The few cases that have been reported in Nigeria were also less
than five years old except a case of a 14 year old boy in Sokoto
[15]. The presentation of the disease can be non-specific with
evolution of clinical manifestations over time [7]. In this current
case however, most likely due to late presentation at our facility,
most of the physical manifestations were seen at presentation.
However, periungal desquamation of the fingers and toes only
developed five days into admission, which is consistent with the
course of disease in which periungual desquamation if present is
expected to develop 1-3 weeks after onset of illness [7].
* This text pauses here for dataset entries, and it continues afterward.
(** * PyAEDT-Motor: a shallow embedding of the wrapper code and its properties

    The repository is a Python automation layer over Ansys Electronics
    Desktop (AEDT).  This development embeds the parts of it that contain
    logic of their own:

    - [PostProcessor] and [SolutionData]: the list conversions of
      [SolutionData], its constructor, its setters and its [data_...]
      methods (pyaedt/modules/PostProcessor.py);
    - [Object3d]: [EdgeTypePrimitive.fillet] and [EdgeTypePrimitive.chamfer]
      (pyaedt/modeler/Object3d.py), over an abstract external editor;
    - [Object3dColor], [Padstack] and [CircuitComponent]: the colour and
      the transparency of [Object3d], the layers and the argument list of
      [Padstack], and the property changes of [CircuitComponent]
      (pyaedt/modeler/Object3d.py);
    - [EdbApp] and [EdbExport]: the constructor of [Edb], its DLL
      initialisation, the database methods it calls, the cached core
      accessors and the export options file (pyaedt/edb.py), over an
      abstract external world;
    - [Siwave]: the source classes, the DC setup template and the
      terminals that [EdbSiwave] creates (pyaedt/edb_core/siwave.py);
    - [Variables]: the engineering-unit [Variable] class, which is exercised
      by _unittest/test_09_VariableManager.py.

    Python floats are modelled as real numbers: every numeric statement
    below is in exact real arithmetic.

    Part I holds the definitions, Part II the theorems. *)

From Stdlib Require Import Reals Lra List String ZArith Bool.
From stdpp Require Import base gmap strings list pretty.
Import ListNotations.

Set Warnings "-register-all".

(* ===================================================================== *)
(** * Part I: definitions *)
(* ===================================================================== *)

(** ** Python values, exceptions and a state-and-exception monad *)

Module Py.

(** The exceptions the embedded code can raise. *)
Inductive exn : Type :=
| TypeError
| AttributeError
| IndexError
| AssertionError
| NameError
| ExternalError.

(** Outcome of running a Python function body. *)
Inductive result (A : Type) : Type :=
| Ok (a : A)
| Raise (e : exn).
Arguments Ok {A} a.
Arguments Raise {A} e.

(** A computation over a mutable store [S] that may raise.  The store
    survives an exception, as the effects of a Python body do. *)
Definition M (S A : Type) : Type := S -> result A * S.

Definition ret {S A} (a : A) : M S A := fun s => (Ok a, s).

Definition bind {S A B} (m : M S A) (k : A -> M S B) : M S B :=
  fun s =>
    match m s with
    | (Ok a, s') => k a s'
    | (Raise e, s') => (Raise e, s')
    end.

Definition raise {S A} (e : exn) : M S A := fun s => (Raise e, s).

Definition get {S} : M S S := fun s => (Ok s, s).

Definition modify {S} (f : S -> S) : M S unit := fun s => (Ok tt, f s).

(** [try: m except: h] with a bare [except]. *)
Definition try_except {S A} (m : M S A) (h : exn -> M S A) : M S A :=
  fun s =>
    match m s with
    | (Ok a, s') => (Ok a, s')
    | (Raise e, s') => h e s'
    end.

(** A triple for computations that may raise: from a store that
    satisfies [P], a normal return leaves a store that satisfies [Q], and
    an exception one that satisfies [E]. *)
Definition hoare {S A} (P : S -> Prop) (m : M S A) (Q E : S -> Prop) : Prop :=
  forall s, P s ->
    match m s with
    | (Ok _, s') => Q s'
    | (Raise _, s') => E s'
    end.

(** From a store that satisfies [P], the computation returns normally,
    and leaves a store that satisfies [Q]. *)
Definition returns {S A} (P : S -> Prop) (m : M S A) (Q : S -> Prop) : Prop :=
  forall s, P s -> exists (a : A) (s' : S), m s = (Ok a, s') /\ Q s'.

(** From a store that satisfies [P], the computation raises an exception
    that satisfies [E]. *)
Definition raises {S A} (P : S -> Prop) (m : M S A) (E : exn -> Prop) : Prop :=
  forall s, P s -> exists (e : exn) (s' : S), m s = (Raise e, s') /\ E e.

Declare Scope py_scope.
Delimit Scope py_scope with py.
Notation "x <- m ;; k" := (bind m (fun x => k))
  (at level 100, m at next level, right associativity) : py_scope.
Notation "m ;;; k" := (bind m (fun _ => k))
  (at level 100, right associativity) : py_scope.

End Py.

(** ** pyaedt/modules/PostProcessor.py: [SolutionData] *)

Module PostProcessor.

(** The queries [SolutionData] sends to the solution object that AEDT
    returned ([GetSweepValues], [GetRealDataValues], [GetImagDataValues]). *)
Inductive EngineQuery : Type :=
| GetSweepValues (sweep : string)
| GetRealDataValues (expression : string)
| GetImagDataValues (expression : string).

(** The external engine, as far as [SolutionData] sees it: an answer to
    each query. *)
Definition Engine : Type := EngineQuery -> list R.

(** A returned list is obtained directly from the engine when it is the
    engine's answer to some query. *)
Definition obtained_from_engine (engine : Engine) (values : list R) : Prop :=
  exists q : EngineQuery, engine q = values.

Section SolutionData.
Local Open Scope R_scope.

(** [AEDT_units] is imported from pyaedt/application/Variables.py, which
    is not part of the sources at hand: a dictionary from a unit system
    to a dictionary from a unit to its scale factor. *)
Variable AEDT_units : gmap string (gmap string R).

(** [return [i*2*math.pi/360 for i in input_list]] *)
Definition to_degrees (input_list : list R) : list R :=
  List.map (fun i => i * 2 * PI / 360) input_list.

(** [return [i*360/(2*math.pi) for i in input_list]] *)
Definition to_radians (input_list : list R) : list R :=
  List.map (fun i => i * 360 / (2 * PI)) input_list.

(** [sol = datalist
     if dataunits in AEDT_units and units in AEDT_units[dataunits]:
         sol = [i * AEDT_units[dataunits][units] for i in datalist]
     return sol] *)
Definition _convert_list_to_SI
    (datalist : list R) (dataunits units : string) : list R :=
  match AEDT_units !! dataunits with
  | Some table =>
      match table !! units with
      | Some factor => List.map (fun i => i * factor) datalist
      | None => datalist
      end
  | None => datalist
  end.

(** The list post-processing operations of [SolutionData]. *)
Inductive PostOp : Type :=
| ToDegrees
| ToRadians
| ConvertListToSI (dataunits units : string).

(** Running an operation on an instance that holds the engine handle. *)
Definition run_post_op (engine : Engine) (op : PostOp) (input : list R)
  : list R :=
  match op with
  | ToDegrees => to_degrees input
  | ToRadians => to_radians input
  | ConvertListToSI dataunits units =>
      _convert_list_to_SI input dataunits units
  end.

(** The constant an operation scales every element by. *)
Definition scale_factor (op : PostOp) : R :=
  match op with
  | ToDegrees => 2 * PI / 360
  | ToRadians => 360 / (2 * PI)
  | ConvertListToSI dataunits units =>
      match AEDT_units !! dataunits with
      | Some table =>
          match table !! units with
          | Some factor => factor
          | None => 1
          end
      | None => 1
      end
  end.

End SolutionData.

(** An engine that answers every query with the empty list. *)
Definition silent_engine : Engine := fun _ => [].

End PostProcessor.

(** ** pyaedt/modules/PostProcessor.py: the state of [SolutionData] *)

Module SolutionData.
Import PostProcessor.

(** The exceptions of the methods below. *)
Inductive error : Type :=
| IndexError
| KeyError
| ValueError
| TypeError
| AttributeError.

#[export] Instance R_eq_decision : EqDecision R := Req_dec_T.

Section Dictionary.
Context {K V : Type} `{EqDecision K}.

(** A dictionary that keeps the order in which its keys were inserted. *)
Definition Dict : Type := list (K * V).

(** [d[k]]; [None] stands for [KeyError]. *)
Fixpoint item (k : K) (d : Dict) : option V :=
  match d with
  | [] => None
  | (k', v) :: d' => if bool_decide (k' = k) then Some v else item k d'
  end.

(** [d[k] = v]: the value of a key that is there is replaced where it is,
    a new key goes to the end. *)
Fixpoint assign (k : K) (v : V) (d : Dict) : Dict :=
  match d with
  | [] => [(k, v)]
  | (k', v') :: d' =>
      if bool_decide (k' = k) then (k', v) :: d'
      else (k', v') :: assign k v d'
  end.

(** [list(dict.fromkeys(l))]: the elements of [l] without the repetitions,
    in the order of their first occurrences. *)
Definition fromkeys (l : list K) : list K :=
  fold_left (fun d k => if bool_decide (k ∈ d) then d else d ++ [k]) l [].

(** [l.index(k)]; [None] stands for [ValueError]. *)
Fixpoint index (k : K) (l : list K) : option nat :=
  match l with
  | [] => None
  | k' :: l' =>
      if bool_decide (k' = k) then Some O
      else match index k l' with
           | Some i => Some (S i)
           | None => None
           end
  end.

End Dictionary.

Arguments Dict K V : clear implicits.

(** The solution object AEDT returns for one variation: the numeric
    queries are those of [Engine]; [GetSweepUnits] and
    [GetImagDataValues] are called inside [try], and may raise. *)
Record Variation : Type := {
  engine : Engine;
  GetSweepNames : list string;
  GetDataExpressions : list string;
  GetSweepUnits : string -> option string;
  imaginary_part_available : string -> bool;
  GetDataUnits : string -> string
}.

(** A key of the solution dictionaries: the tuple of the values of the
    sweeps, in which a nominal value may be [None]. *)
Abbreviation Point := (list (option R)).

(** The attributes of a [SolutionData]; [solutions_data_real] is [None]
    when it holds [False]. *)
Record State : Type := {
  _original_data : list Variation;
  number_of_variations : Z;
  _nominal_variation : option Variation;
  _sweeps : Dict string (list R);
  _sweeps_names : list string;
  _primary_sweep : string;
  nominal_sweeps : Dict string (option R);
  units_sweeps : Dict string string;
  solutions_data_real : option (Dict string (Dict Point R));
  solutions_data_imag : Dict string (Dict Point R);
  solutions_data_mag : Dict string (Dict Point R);
  units_data : Dict string string;
  printed : list string
}.

(** The setter of [nominal_variation]. *)
Definition nominal_variation_setter (val : Z) (s : State)
  : (unit + error) * State :=
  if (0 <=? val)%Z && (val <=? number_of_variations s)%Z then
    match _original_data s !! Z.to_nat val with
    | Some variation =>
        (inl tt,
         {| _original_data := _original_data s;
            number_of_variations := number_of_variations s;
            _nominal_variation := Some variation;
            _sweeps := _sweeps s; _sweeps_names := _sweeps_names s;
            _primary_sweep := _primary_sweep s;
            nominal_sweeps := nominal_sweeps s;
            units_sweeps := units_sweeps s;
            solutions_data_real := solutions_data_real s;
            solutions_data_imag := solutions_data_imag s;
            solutions_data_mag := solutions_data_mag s;
            units_data := units_data s; printed := printed s |})
    | None => (inr IndexError, s)
    end
  else
    (inl tt,
     {| _original_data := _original_data s;
        number_of_variations := number_of_variations s;
        _nominal_variation := _nominal_variation s;
        _sweeps := _sweeps s; _sweeps_names := _sweeps_names s;
        _primary_sweep := _primary_sweep s;
        nominal_sweeps := nominal_sweeps s;
        units_sweeps := units_sweeps s;
        solutions_data_real := solutions_data_real s;
        solutions_data_imag := solutions_data_imag s;
        solutions_data_mag := solutions_data_mag s;
        units_data := units_data s;
        printed := printed s ++ [pretty val +:+ " not in Variations"] |}).

(** The setter of [primary_sweep]. *)
Definition primary_sweep_setter (ps : string) (s : State) : State :=
  if bool_decide (ps ∈ List.map fst (_sweeps s)) then
    {| _original_data := _original_data s;
       number_of_variations := number_of_variations s;
       _nominal_variation := _nominal_variation s;
       _sweeps := _sweeps s; _sweeps_names := _sweeps_names s;
       _primary_sweep := ps;
       nominal_sweeps := nominal_sweeps s;
       units_sweeps := units_sweeps s;
       solutions_data_real := solutions_data_real s;
       solutions_data_imag := solutions_data_imag s;
       solutions_data_mag := solutions_data_mag s;
       units_data := units_data s; printed := printed s |}
  else s.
No laboratory test is specific for Kawasaki disease but
leukocytosis is a common finding in the acute phase of the
illness which was seen in the index case [12]. A linear increase
in platelet count was recorded in this index case. This pattern
of increasing platelet count has been documented as the
outstanding laboratory marker of Kawasaki disease [7]. Severe
anaemia requiring transfusion has been linked to IVIG [18] but
this level of anaemia occurred before transfusion in this reported
case. Other characteristic findings like elevation of acute phase
reactants like erythrocyte sedimentation rate (ESR) was also
noticed in the index case which is almost a universal finding in
Kawasaki disease [12].
Coronary artery aneurysm is the gravest and most important
complication of Kawasaki disease [19]. Numerous predictive
parameters of cardiac affectation in Kawasaki disease have
been documented [19-21]. Some of these parameters that were
present in this subject are male gender, persistent fever, high
White Blood Cell count, low haemoglobin, elevated ESR and low
albumin. Despite the presence of these parameters however,
the index patient did not have echocardiography diagnosis of
heart involvement. Echocardiography was done at the acute and
sub-acute stages of the illness but was normal. Since coronary
aneurysm and risk of sudden death is highest at the sub-acute
stage of the illness [22,23].
Although echocardiography findings Independent predictors
of coronary artery disease identified by McCrindle and coresearchers
[19] are age less than one year, low albumin over a
five-week period, low IgM at presentation and duration of days
from onset of disease to treatment with IVIG. In this present case,
a single albumin measurement was done and it was marginally
low (3.3mg/dl). Also, the duration from onset of disease till time
of administration of IVIG in the index case was over 10 days
which is a positive predictive factor for development of heart
disease, warranting repeat echocardiography at six weeks’ postonset
of illness and if no abnormalities are found, one year later
[12]. Treatment of subjects with intravenous immunoglobulin
was not done in the few cases of Kawasaki disease reported in
Nigeria [13,14]. The reasons given for this were inaccessibility
and financial constraint. The index patient had IVIG at 2g/kg with
remarkable improvement in the clinical condition.
Conclusion
Kawasaki disease exists in among children in Lagos. There is
need for high index of suspicion. Early diagnosis and treatment
of cases will reduce morbidity that can occur from the disease.
Acknowledgement
The authors acknowledge the subject, his parent, and other
healthcare practitioners who participated in his care.
Ethical DisclosuresInformed and written consent were obtained from the parent of this reported case. The necessary institutional protocols on the publication of the data were duly followed. No experiments were performed on the patients for this article.